Hi! I am doing researching on SimCLR style self-supervised learning, which requires image augmentation for contrastive learning.
- Initially, I pass the augmentation callable as the
torchvision.dataset.CIFAR10constructor, which does the augmentation on cpu. I found data loading is the bottleneck for training speed.
- I then noticed that after
torchvision 0.8.0, we are able to integrate augmentation function, inheriting
nn.Module, as part of the cuda routine. This gives me around 50% speed up. I did
from torchvision import transforms as T transforms = nn.Sequential( T.RandomCrop(224), ... )
- I kept investigating this a little bit more. Some weird things happen.
– If I only do augmentation, it runs in less than 1 minute
– If I only train the model (doubling the batchsize, like contrasting), it runs in less than 1 minute
– But If I do augmentation then train the model, it immediately drops to 10 minute
Implementation of the augmentation callable shown below and snapshots
(sorry for putting everything in one pic, I’m new here.
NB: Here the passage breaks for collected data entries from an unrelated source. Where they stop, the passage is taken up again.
(* ===== verification/L2Book.v ===== *)
(** * Aggregated books (src/md/i01_md/L2Book.hpp, src/md/i01_md/OrderData.hpp)

    One side of a book is a [std::map] from prices to levels, with the flags the
    last update left.  [L2BookHalf] is generic in the comparison of prices
    ([std::greater] for bids, [std::less] for asks) and in the price an empty
    side quotes.  Prices are fixed point, 64 bits; sizes 32 bits.  The bodies of
    [L2Book::replace], [crossed] and [locked] are not in the repository. *)

From S2P Require Import Prelude Dbl StdMap Time.

(** ** OrderData.hpp *)

Definition EmptyAsk_price : Z := 2 ^ 64 - 1.
Definition EmptyBid_price : Z := 0.

Record L2Quote := mkQuote { q_price : Z; q_size : Z; q_num_orders : Z }.
#[export] Instance L2Quote_eq_dec : EqDecision L2Quote.
Proof. solve_decision. Defined.
Definition Summary : Type := Z * Z * Z.
Definition quote_of_summary (s : Summary) : L2Quote := let '(p, sz, n) := s in mkQuote p sz n.
Definition quote_to_summary (q : L2Quote) : Summary := (q_price q, q_size q, q_num_orders q).
Record FullL2Quote := mkFull { fq_bid : L2Quote; fq_ask : L2Quote }.
#[export] Instance FullL2Quote_eq_dec : EqDecision FullL2Quote.
Proof. solve_decision. Defined.
Definition FullL2Quote_new : FullL2Quote := mkFull (mkQuote 0 0 0) (mkQuote (2 ^ 64 - 1) 0 0).

Section Prices.
Context {D : Type} `{Dbl D}.
Definition PRICE_DIVISOR_INV : D := d_lit 1 10000.
Definition PRICE_DIVISOR : D := d_of_Z 10000.
Definition to_double (p : Z) : D := (d_of_Z p * PRICE_DIVISOR_INV)%dbl.
(** [static_cast<Price>(d * 1e4)]; out of range it is undefined. *)
Definition to_fixed (d : D) : Z := u64 (d_to_i64 (d * PRICE_DIVISOR)%dbl).
Definition price_as_double (q : L2Quote) : D := (d_of_Z (q_price q) * PRICE_DIVISOR_INV)%dbl.
End Prices.

(** ** L2PriceLevel *)

Record L2PriceLevel := mkLevel {
  pl_price : Z;
  pl_size : Z;
  pl_num_orders : Z;
  pl_last_updated : Timestamp;
  pl_created : Timestamp
}.
#[export] Instance L2PriceLevel_rebuild : Rebuild L2PriceLevel := λ r,
  mkLevel (pl_price r) (pl_size r) (pl_num_orders r) (pl_last_updated r) (pl_created r).
Definition L2PriceLevel_new (p s no : Z) (ts : Timestamp) : L2PriceLevel := mkLevel p s no ts ts.

(** ** L2BookHalf *)

Section Half.
Context (lt : Z → Z → bool) (EMPTY_PRICE : Z).

Record L2BookHalf := mkHalf {
  h_storage : list (Z * L2PriceLevel);
  h_level_added : bool;
  h_level_deleted : bool;
  h_deleted_level_existed : bool;
  h_reduced_size : bool
}.
#[export] Instance L2BookHalf_rebuild : Rebuild L2BookHalf := λ r,
  mkHalf (h_storage r) (h_level_added r) (h_level_deleted r) (h_deleted_level_existed r)
    (h_reduced_size r).

Definition best_quote (h : L2BookHalf) : L2Quote :=
  match h_storage h with
  | (p, l) :: _ => mkQuote p (pl_size l) (pl_num_orders l)
  | [] => mkQuote EMPTY_PRICE 0 0
  end.
Definition best (h : L2BookHalf) : Summary := quote_to_summary (best_quote h).

(** [replace]: the flag is whether the top of the book changed. *)
Definition replace (p s n : Z) (ts : Timestamp) (h : L2BookHalf) : bool * L2BookHalf :=
  let deleted := s =? 0 in
  let h := h <| h_level_deleted := deleted |> <| h_reduced_size := deleted |> in
  match sm_find lt p (h_storage h) with
  | None =>
      if deleted then (false, h <| h_deleted_level_existed := false |>)
      else
        let m := sm_emplace lt p (L2PriceLevel_new p s n ts) (h_storage h) in
        (sm_is_first lt p m, h <| h_level_added := true |> <| h_storage := m |>)
  | Some l =>
      let h := h <| h_level_added := false |> in
      if deleted then
        (sm_is_first lt p (h_storage h),
         h <| h_storage := sm_erase lt p (h_storage h) |> <| h_deleted_level_existed := true |>)
      else
        let l' := l <| pl_size := s |> <| pl_num_orders := n |> <| pl_last_updated := ts |> in
        (sm_is_first lt p (h_storage h),
         h <| h_reduced_size := s <? pl_size l |>
           <| h_storage := sm_set lt p l' (h_storage h) |>)
  end.

Definition h_clear (h : L2BookHalf) : L2BookHalf := h <| h_storage := [] |>.
Definition half_find (p : Z) (h : L2BookHalf) : option L2PriceLevel := sm_find lt p (h_storage h).
End Half.

(** A price of the half-open ranges a feed uses: bids highest first, asks lowest first. *)
Definition bid_replace := replace Z.gtb.
Definition ask_replace := replace Z.ltb.

(** ** Correctness *)

Section HalfSpec.
Context (lt : Z → Z → bool) `{!KeyOrder lt} (E : Z).
Implicit Types (h : L2BookHalf).

(** The side as what it means: the size and number of orders at each price.
    Levels are where they say they are, and none is empty. *)
Definition level_view (l : L2PriceLevel) : Z * Z := (pl_size l, pl_num_orders l).
Definition depth h (p : Z) : option (Z * Z) := level_view <$> half_find lt p h.
Definition half_ok h : Prop :=
  sm_sorted lt (h_storage h)
  /\ Forall (λ kl, pl_price kl.2 = kl.1 /\ pl_size kl.2 ≠ 0) (h_storage h).

Lemma Forall_emplace {V} (P : Z * V → Prop) k v (m : list (Z * V)) :
  P (k, v) → Forall P m → Forall P (sm_emplace lt k v m).
Proof.
  intros Hk. induction m as [|[k' v'] m IH]; cbn; [by repeat constructor|].
  intros [? ?]%Forall_cons. repeat case_if; repeat constructor; auto.
Qed.
Lemma Forall_erase {V} (P : Z * V → Prop) k (m : list (Z * V)) :
  Forall P m → Forall P (sm_erase lt k m).
Proof.
  induction m as [|[k' v'] m IH]; cbn; [done|].
  intros [? ?]%Forall_cons. case_if; [done|]. constructor; auto.
Qed.
Lemma Forall_set {V} (P : Z * V → Prop) k v (m : list (Z * V)) :
  P (k, v) → Forall P m → Forall P (sm_set lt k v m).
Proof.
  intros Hk. induction m as [|[k' v'] m IH]; cbn; [done|].
  intros [? ?]%Forall_cons. case_if; constructor; auto.
  apply (same_key_eq lt) in Hif. by subst k'.
Qed.
Lemma find_in {V} k (v : V) (m : list (Z * V)) : sm_find lt k m = Some v → (k, v) ∈ m.
Proof.
  induction m as [|[k' v'] m IH]; cbn; [done|]. case_if; intros Hf;
    apply elem_of_cons; [left|right; by apply IH].
  apply (same_key_eq lt) in Hif. subst k'. by injection Hf as <-.
Qed.

Lemma replace_ok p s n ts h b h' : half_ok h → replace lt p s n ts h = (b, h') → half_ok h'.
Proof.
  intros [Hs Hall]. unfold replace. cbn -[Z.eqb Z.ltb].
  destruct (sm_find lt p (h_storage h)) as [l|] eqn:Hf; destruct (Z.eqb_spec s 0) as [->|Hne];
    intros [= _ <-]; split; cbn; eauto with i01.
  - by apply Forall_erase.
  - apply Forall_set; [|done]. apply find_in in Hf. split; [|done].
    by apply (proj1 (Forall_forall _ _) Hall) in Hf as [Hp _].
  - by apply Forall_emplace.
Qed.

Lemma depth_replace p s n ts h b h' p' : half_ok h → replace lt p s n ts h = (b, h') →
  depth h' p' = if decide (p' = p) then (if s =? 0 then None else Some (s, n)) else depth h p'.
Proof.
  intros [Hs Hall]. unfold replace, depth, half_find. cbn -[Z.eqb Z.ltb].
  assert (∀ A (x y : A), (if same_key lt p' p then x else y) = if decide (p' = p) then x else y) as Hk.
  { intros. destruct (decide (p' = p)) as [->|Hne]; [by rewrite (same_key_refl lt)|].
    by rewrite (same_key_ne lt). }
  destruct (sm_find lt p (h_storage h)) as [l|] eqn:Hf; destruct (Z.eqb_spec s 0) as [->|Hne];
    intros [= _ <-]; cbn.
  - rewrite sm_find_erase, Hk by done. by case_decide.
  - rewrite sm_find_set, Hf, Hk by done. by case_decide.
  - case_decide; [by subst; rewrite Hf|done].
  - rewrite sm_find_emplace, Hf, Hk by done. by case_decide.
Qed.

(** Of every price it has, the one that [lt] puts first. *)
Lemma best_is_least h : half_ok h →
  match depth h (q_price (best_quote E h)) with
  | Some (s, n) => best_quote E h = mkQuote (q_price (best_quote E h)) s n
      /\ ∀ p, depth h p ≠ None → p = q_price (best_quote E h) \/ lt (q_price (best_quote E h)) p = true
  | None => h_storage h = [] /\ best_quote E h = mkQuote E 0 0
  end.
Proof.
  intros [Hs Hall]. unfold best_quote, depth, half_find.
  destruct (h_storage h) as [|[p l] m] eqn:Hh; [done|].
  cbn [q_price]. cbn [sm_find]. rewrite (same_key_refl lt). cbn. split; [done|]. intros p' Hp'.
  destruct (sm_find lt p' ((p, l) :: m)) as [l'|] eqn:Hf; [|by cbn in Hf; rewrite Hf in Hp'].
  by eapply (sm_first_least lt).
Qed.

(** Insertion and removal away from the front leave the front alone. *)
Lemma head_emplace {V} k (v : V) m : sm_is_first lt k (sm_emplace lt k v m) = false →
  head (sm_emplace lt k v m) = head m.
Proof.
  destruct m as [|[k' v'] m]; cbn; [by rewrite (same_key_refl lt)|].
  repeat case_if; cbn; [by rewrite (same_key_refl lt)|done|done].
Qed.
Lemma head_erase {V} k (m : list (Z * V)) : sm_is_first lt k m = false →
  head (sm_erase lt k m) = head m.
Proof. destruct m as [|[k' v'] m]; cbn; [done|]. by intros ->. Qed.
Lemma head_set {V} k v (m : list (Z * V)) : sm_is_first lt k m = false →
  head (sm_set lt k v m) = head m.
Proof. destruct m as [|[k' v'] m]; cbn; [done|]. by intros ->. Qed.
Lemma best_head h h' : head (h_storage h') = head (h_storage h) → best_quote E h' = best_quote E h.
Proof. unfold best_quote. destruct (h_storage h), (h_storage h'); cbn; naive_solver. Qed.
Lemma first_best h p : sm_is_first lt p (h_storage h) = true → q_price (best_quote E h) = p.
Proof.
  unfold best_quote. destruct (h_storage h) as [|[k l] m]; [done|]. cbn.
  by intros Hk%(same_key_eq lt).
Qed.

Lemma replace_top p s n ts h b h' : replace lt p s n ts h = (b, h') →
  if b then q_price (best_quote E h) = p \/ q_price (best_quote E h') = p
  else best_quote E h' = best_quote E h.
Proof.
  unfold replace. cbn -[Z.eqb Z.ltb].
  destruct (sm_find lt p (h_storage h)) as [l|]; destruct (Z.eqb_spec s 0) as [->|Hne];
    intros [= <- <-]; try (case_match; [left; by apply first_best|apply best_head]); cbn.
  - by apply head_erase.
  - by apply head_set.
  - done.
  - case_match; [right; by apply first_best|by apply best_head, head_emplace].
Qed.

(** C39: Replacing a price level of a book side is what a feed means by it: the
    size and order count at that price become the given ones (none when the size
    is zero) and no other price changes; the levels stay in price order without
    empty ones; the quote stays the best price there is; and the result tells
    whether the top of the book may have changed. *)
Theorem book_replace_correct p s n ts h : half_ok h →
  let '(top, h') := replace lt p s n ts h in
  half_ok h'
  /\ (∀ p', depth h' p' =
        if decide (p' = p) then (if s =? 0 then None else Some (s, n)) else depth h p')
  /\ match depth h' (q_price (best_quote E h')) with
     | Some (s', n') => best_quote E h' = mkQuote (q_price (best_quote E h')) s' n'
         /\ ∀ p', depth h' p' ≠ None →
              p' = q_price (best_quote E h') \/ lt (q_price (best_quote E h')) p' = true
     | None => h_storage h' = [] /\ best_quote E h' = mkQuote E 0 0
     end
  /\ (if top then q_price (best_quote E h) = p \/ q_price (best_quote E h') = p
      else best_quote E h' = best_quote E h).
Proof.
  intros Hok. destruct (replace lt p s n ts h) as [top h'] eqn:Hr.
  assert (half_ok h') as Hok' by eauto using replace_ok.
  split; [done|]. split; [eauto using depth_replace|].
  split; [by apply best_is_least|by eapply replace_top].
Qed.
End HalfSpec.

(** A bid side: two levels, the better one removed. *)
Definition sample_half : L2BookHalf :=
  (bid_replace 1000000 300 2 (mkTs 1 0) (bid_replace 1010000 100 1 (mkTs 1 0)
     (mkHalf [] false false false false)).2).2.
Lemma book_replace_correct_witness :
  bid_replace 1010000 0 0 (mkTs 2 0) sample_half
    = (true, mkHalf [(1000000, L2PriceLevel_new 1000000 300 2 (mkTs 1 0))] false true true true)
  /\ half_ok Z.gtb (bid_replace 1010000 0 0 (mkTs 2 0) sample_half).2
  /\ best_quote EmptyBid_price (bid_replace 1010000 0 0 (mkTs 2 0) sample_half).2
     = mkQuote 1000000 300 2.
Proof.
  split; [vm_compute; reflexivity|].
  assert (half_ok Z.gtb sample_half) as Hok by (split; repeat constructor; done).
  pose proof (book_replace_correct Z.gtb EmptyBid_price 1010000 0 0 (mkTs 2 0) sample_half Hok) as Hc.
  split; [|vm_compute; reflexivity].
  unfold bid_replace. destruct (replace Z.gtb 1010000 0 0 (mkTs 2 0) sample_half). apply Hc.
Defined.
(* ===== verification/Boe20Attr.v ===== *)
(** * Attributes of BOE orders (src/oe/BOE20Order.cpp)

    The fields of an order for BATS that its sender names by text:
    [tag=value] with the value in the characters of the protocol. *)

From S2P Require Import Prelude Dbl Time Types Order.
From Stdlib Require Import Ascii.
Open Scope Z_scope.

Definition char_code (c : ascii) : Z := Z.of_nat (nat_of_ascii c).
(** [toupper], in the C locale. *)
Definition toupper (c : ascii) : ascii :=
  let n := nat_of_ascii c in
  if (97 <=? n)%nat && (n <=? 122)%nat then ascii_of_nat (n - 32) else c.
Fixpoint to_upper (s : string) : string :=
  match s with EmptyString => EmptyString | String c s => String (toupper c) (to_upper s) end.
(** [s[0]], which is 0 for the empty string. *)
Definition first_char (s : string) : Z :=
  match s with EmptyString => 0 | String c _ => char_code c end.

(** The enumerators, as their characters. *)
Definition DisplayIndicators : list Z :=
  [0; 86 (* V *); 80 (* P *); 109 (* m *); 82 (* R *); 114 (* r *); 83 (* S *); 76 (* L *);
   77 (* M *); 72 (* H *); 118 (* v *); 73 (* I *); 78 (* N *)].
Definition RoutingInstFirstChars : list Z :=
  [0; 66 (* B *); 80 (* P *); 81 (* Q *); 82 (* R *); 83 (* S *); 88 (* X *); 75 (* K *); 65 (* A *)].
Definition RoutingInstSecondChars : list Z := [0; 68 (* D *); 76 (* L *)].

Definition boe_display_indicator (value : string) (be : BOEFields) : bool * BOEFields :=
  match value with
  | String c EmptyString =>
      if bool_decide (char_code c ∈ DisplayIndicators)
      then (true, be <| be_display_indicator := char_code c |>) else (false, be)
  | _ => (false, be)
  end.
Definition boe_routing_inst (value : string) (be : BOEFields) : bool * BOEFields :=
  match value with
  | String c EmptyString =>
      if bool_decide (char_code c ∈ RoutingInstFirstChars)
      then (true, be <| be_routing_inst := [char_code c; 0; 0; 0] |>) else (false, be)
  | String c (String c2 EmptyString) =>
      if bool_decide (char_code c ∈ RoutingInstFirstChars)
         && bool_decide (char_code c2 ∈ RoutingInstSecondChars)
      then (true, be <| be_routing_inst := [char_code c; char_code c2; 0; 0] |>) else (false, be)
  | _ => (false, be)
  end.
(** A tag it does not know is accepted. *)
Definition set_attribute (name value : string) (be : BOEFields) : bool * BOEFields :=
  let nn := to_upper name in
  if bool_decide (nn = "DISPLAYINDICATOR") || bool_decide (nn = "DISPIND")
  then boe_display_indicator value be
  else if bool_decide (nn = "ROUTINGINST") then boe_routing_inst value be
  else (true, be).

Definition set_order_attribute {D} (name value : string) (o : Order D) : bool * Order D :=
  match o_kind o with
  | BATSOrder be => let '(ok, be) := set_attribute name value be in (ok, o <| o_kind := BATSOrder be |>)
  | _ => (false, o)
  end.
(** [validate] changes the rate queue and the locates, nothing else. *)
Definition same_limits i i' : Prop :=
  i_order_size_limit i' = i_order_size_limit i
  /\ i_order_rate_limit i' = i_order_rate_limit i
  /\ i_position_limit i' = i_position_limit i
  /\ i_locate_size i' = i_locate_size i
  /\ i_esi i' = i_esi i.

(** The outcome of a successful run, with its branches resolved. *)
Lemma inst_validate_true o i i' o' :
  inst_validate o i = (true, i', o') →
  let q := pop_expired (o_creation_time o) (i_order_rate i) in
  limits_ok o i = true
  /\ (-1 < i_order_rate_limit i →
        Z.of_nat (length q) + 1 <= u32 (i_order_rate_limit i)
        /\ i_order_rate i' = q ++ [o_creation_time o])
  /\ (i_order_rate_limit i <= -1 → i_order_rate i' = i_order_rate i)
  /\ (is_sell_side (o_side o) = false → i_position i' = i_position i /\ o' = o)
  /\ (is_sell_side (o_side o) = true →
        p_locates_remaining (i_position i) ≠ LOCATES_REMAINING_SENTINEL
        /\ requiredLocateSize o i <= p_locates_remaining (i_position i)
        /\ i_position i' = (i_position i)
             <| p_locates_remaining :=
                  i64 (p_locates_remaining (i_position i) - requiredLocateSize o i) |>
             <| p_locates_used :=
                  i64 (p_locates_used (i_position i) + requiredLocateSize o i) |>
        /\ o' = o <| o_side := if short_position o i <? 0 then SHORT else SELL |>)
  /\ same_limits i i'.
Proof.
  intros Hv q. unfold inst_validate in Hv.
  set (i1 := if -1 <? i_order_rate_limit i then _ else i) in Hv.
  assert (i_position i1 = i_position i) as Hp by (subst i1; by case_if).
  assert (same_limits i i1) as Hsl by (subst i1; by case_if).
  assert (i_order_rate i1 = if -1 <? i_order_rate_limit i then q else i_order_rate i)
    as Hq by (subst i1; by case_if).
  assert (limits_ok o i1 = limits_ok o i) as Hlo by (subst i1; by case_if).
  clearbody i1.
  assert (short_position o i1 = short_position o i) as E1.
  { unfold short_position, post_position. by rewrite Hp. }
  assert (requiredLocateSize o i1 = requiredLocateSize o i) as E2.
  { unfold requiredLocateSize. by rewrite E1. }
  unfold validate_locates in Hv. rewrite E1, E2, Hp, Hlo in Hv.
  destruct (-1 <? i_order_rate_limit i) eqn:Hlim; cbn [andb] in Hv;
    [destruct (_ <? _) eqn:Hrate in Hv; [discriminate|]|];
    (destruct (limits_ok o i) eqn:Hok; [|discriminate]; cbn [negb] in Hv);
    (destruct (is_sell_side (o_side o)) eqn:Hs;
      [destruct (_ || _) eqn:Hl in Hv; [discriminate|]|]); injection Hv as <- <-; bools;
    rewrite ?Hq in *; (split_and!; intros; try done; try lia); cbn; rewrite ?Hq; done.
Qed.

(** A rejected order leaves the position as it was. *)
Lemma inst_validate_false o i i' o' :
  inst_validate o i = (false, i', o') →
  i_position i' = i_position i /\ same_limits i i'
  /\ i_order_rate i' = (if -1 <? i_order_rate_limit i
       then pop_expired (o_creation_time o) (i_order_rate i) else i_order_rate i).
Proof.
  unfold inst_validate. intros Hv.
  set (i1 := if -1 <? i_order_rate_limit i then _ else i) in Hv.
  assert (i_position i1 = i_position i /\ same_limits i i1 /\
    i_order_rate i1 = (if -1 <? i_order_rate_limit i
       then pop_expired (o_creation_time o) (i_order_rate i) else i_order_rate i))
    as Hi by (subst i1; by case_if).
  clearbody i1. unfold validate_locates in Hv.
  repeat case_if; cbn in Hv; try discriminate Hv; by injection Hv as <- <-.
Qed.
End ValidateLemmas.

(** ** Locates *)

Section Locates.
Context {D : Type} `{Dbl D}.
Implicit Types (i : EquityInstrument D) (o : Order D).

(** Counters far from the ends of their types. *)
Definition locates_small i : Prop :=
  0 <= p_locates_remaining (i_position i) < 2 ^ 60
  /\ 0 <= p_locates_used (i_position i) < 2 ^ 60.
Definition sizes_small o i : Prop :=
  0 <= o_size o /\ 0 <= p_open_short_size (i_position i)
  /\ Z.abs (quantity (i_position i)) + Z.abs (remote_quantity (i_position i))
     + o_size o + p_open_short_size (i_position i) < 2 ^ 32.

(** What the position would be if every open sell, this order included, filled. *)
Definition position_if_filled o i : Z :=
  quantity (i_position i) + remote_quantity (i_position i) - o_size o
  - p_open_short_size (i_position i).

Lemma is_sell_not_buy s : is_sell_side s = true → is_buy s = false.
Proof. by destruct s. Qed.

Lemma short_position_exact o i :
  sizes_small o i → is_sell_side (o_side o) = true →
  short_position o i = position_if_filled o i.
Proof.
  intros (Hs & Hp & Hb) Hsell. unfold short_position, post_position, position_if_filled.
  rewrite is_sell_not_buy by done. unfold quantity, remote_quantity in *.
  by no_wrap.
Qed.

Lemma requiredLocateSize_exact o i :
  sizes_small o i → is_sell_side (o_side o) = true →
  requiredLocateSize o i = Z.max 0 (- position_if_filled o i).
Proof.
  intros Hs Hsell. unfold requiredLocateSize. rewrite short_position_exact by done.
  destruct Hs as (Hs & Hp & Hb). unfold position_if_filled, quantity, remote_quantity in *.
  case_if; bools; [|lia].
  no_wrap. lia.
Qed.
End Locates.

(** C36: Short sales are located.  A sell that [validate] accepts takes exactly
    the locates that the whole prospective short position needs (position after
    this and every open sell fills), never more than remain; taken and remaining
    locates keep their sum, and the side is corrected to SHORT exactly when the
    sell can leave the position short. *)
Theorem accepted_sell_located `{Dbl D} (o : Order D) (i : EquityInstrument D) i' o'
    (Hv : inst_validate o i = (true, i', o'))
    (Hsell : is_sell_side (o_side o) = true)
    (Hloc : locates_small i) (Hsize : sizes_small o i) :
  let need := Z.max 0 (- position_if_filled o i) in
  p_locates_used (i_position i') = p_locates_used (i_position i) + need
  /\ p_locates_remaining (i_position i') = p_locates_remaining (i_position i) - need
  /\ 0 <= p_locates_remaining (i_position i')
  /\ - position_if_filled o i <= p_locates_used (i_position i')
  /\ o_side o' = (if position_if_filled o i <? 0 then SHORT else SELL).
Proof.
  intros need. destruct (inst_validate_true _ _ _ _ Hv) as (_ & _ & _ & _ & Hs & _).
  destruct (Hs Hsell) as (_ & Hreq & Hpos & ->). clear Hs.
  pose proof (requiredLocateSize_exact o i Hsize Hsell) as Hr. fold need in Hr.
  rewrite Hr in *. destruct Hloc as [Hl1 Hl2].
  assert (0 <= need) by (unfold need; lia).
  assert (need < 2 ^ 32).
  { unfold need, position_if_filled. destruct Hsize as (? & ? & ?). in_range. }
  rewrite Hpos. cbn -[Z.pow swrap].
  rewrite (swrap_small 64 (_ - need)), (swrap_small 64 (_ + need)) by in_range.
  rewrite short_position_exact by done. split_and!; try lia; try done.
Qed.

(** A configured instrument and an order on it, in the reference arithmetic. *)
Definition sample_params : EqInstParams Qc :=
  mkParams 0 (d_of_Z 10) 1000 (d_of_Z 500) (d_of_Z 100000) 2 5000 (d_of_Z 1000000)
    100 500 (mkSeries 0 0 0) (mkSeries d0 d0 d0) false.
Definition sample_instrument : EquityInstrument Qc :=
  EquityInstrument_new "IBM" 1 XNYS sample_params.
Definition sample_order (sec size : Z) (side : Side) : Order Qc :=
  Order_new (mkTs sec 0) NYSEOrder 1 (d_of_Z 20) size side DAY LIMIT None 0.

Lemma accepted_sell_located_witness :
  p_locates_used (i_position (inst_validate (sample_order 100 300 SELL) sample_instrument).1.2)
  = 300.
Proof.
  pose proof (accepted_sell_located (sample_order 100 300 SELL) sample_instrument _ _
    eq_refl eq_refl ltac:(z_compute) ltac:(z_compute)) as [Hu _].
  exact Hu.
Defined.

(** One change to the locates of an instrument between fills. *)
Inductive LocatesStep (D : Type) :=
| LValidate (o : Order D)
| LLive (new_locate_size : Z).
Arguments LValidate {D}.
Arguments LLive {D}.

Definition locates_step `{Dbl D} (i : EquityInstrument D) (st : LocatesStep D)
    : EquityInstrument D :=
  match st with
  | LValidate o => (inst_validate o i).1.2
  | LLive n => update_locates_live n true i
  end.

(** Remaining and taken locates account for the configured locates. *)
Definition locates_ledger {D} (i : EquityInstrument D) : Prop :=
  p_locates_remaining (i_position i) + p_locates_used (i_position i) = i_locate_size i
  /\ 0 <= p_locates_remaining (i_position i)
  /\ 0 <= p_locates_used (i_position i)
  /\ i_locate_size i < 2 ^ 60.

Definition locates_step_ok {D} (i : EquityInstrument D) (st : LocatesStep D) : Prop :=
  match st with
  | LValidate o => sizes_small o i
  | LLive n => 0 <= n < 2 ^ 60
  end.

(** The position apart from its locates. *)
Definition same_holdings {D} (i i' : EquityInstrument D) : Prop :=
  quantity (i_position i') = quantity (i_position i)
  /\ remote_quantity (i_position i') = remote_quantity (i_position i)
  /\ p_open_short_size (i_position i') = p_open_short_size (i_position i).

Lemma locates_step_ledger `{Dbl D} (i : EquityInstrument D) st :
  locates_ledger i → locates_step_ok i st →
  locates_ledger (locates_step i st) /\ same_holdings i (locates_step i st).
Proof.
  intros (Hsum & Hr & Hu & Hb) Hok. destruct st as [o|n]; cbn [locates_step].
  - destruct (inst_validate o i) as [[ok i'] o'] eqn:Hv. destruct ok; cbn.
    + destruct (inst_validate_true _ _ _ _ Hv) as (_ & _ & _ & Hns & Hs & Hl).
      destruct Hl as (_ & _ & _ & Hls & _).
      destruct (is_sell_side (o_side o)) eqn:Hsell.
      * destruct (accepted_sell_located _ _ _ _ Hv Hsell) as (Eu & Er & ? & _);
          [split; lia|done|].
        destruct (Hs eq_refl) as (_ & _ & Hp & _).
        unfold locates_ledger, same_holdings. rewrite Eu, Er, Hls, Hp. split_and!; try done; lia.
      * destruct (Hns eq_refl) as [Hp _]. unfold locates_ledger, same_holdings.
        rewrite Hp, Hls. done.
    + destruct (inst_validate_false _ _ _ _ Hv) as (Hp & Hl & _).
      destruct Hl as (_ & _ & _ & Hls & _).
      unfold locates_ledger, same_holdings. rewrite Hp, Hls. done.
  - unfold update_locates_live. case_if; [done|]. bools. cbn in Hok.
    rewrite (swrap_small 64 (n - _)) by in_range. case_if; [done|]. bools.
    rewrite andb_true_l in *. bools.
    unfold locates_ledger, same_holdings; cbn -[Z.pow swrap]. no_wrap. split_and!; try done; lia.
Qed.

(** C37: Locates ledger.  Along any sequence of [validate] calls (accepted or
    not) and live increases of the locate file, taken plus remaining locates is
    exactly the configured locate size and neither is ever negative. *)
Theorem locates_ledger_invariant `{Dbl D} (i : EquityInstrument D) (sts : list (LocatesStep D))
    (Hi : locates_ledger i) (Hok : Forall (locates_step_ok i) sts) :
  locates_ledger (foldl locates_step i sts).
Proof.
  assert (∀ j, locates_ledger j → same_holdings i j → locates_ledger (foldl locates_step j sts))
    as Hgen; [|by apply Hgen].
  induction Hok as [|st sts Hst _ IH]; intros j Hj Hij; [done|].
  assert (locates_step_ok j st) as Hst'.
  { destruct st; cbn in *; [|done]. unfold sizes_small in *.
    destruct Hij as (-> & -> & ->). done. }
  destruct (locates_step_ledger j st Hj Hst') as [Hl Hh]. apply IH; [done|].
  unfold same_holdings in *. intuition congruence.
Qed.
I am not allowed to upload multiple images. lol)
I’ve done some preliminary check, torch profiling. Everything looks good. I profiled train after augmentation for one batch, it takes 300ms to finish
I’ve also checked that it is not a tqdm estimating issue by training through a full epoch. Any hints on why this might happen. I run those codes on colab GPU runtime (Tesla T4)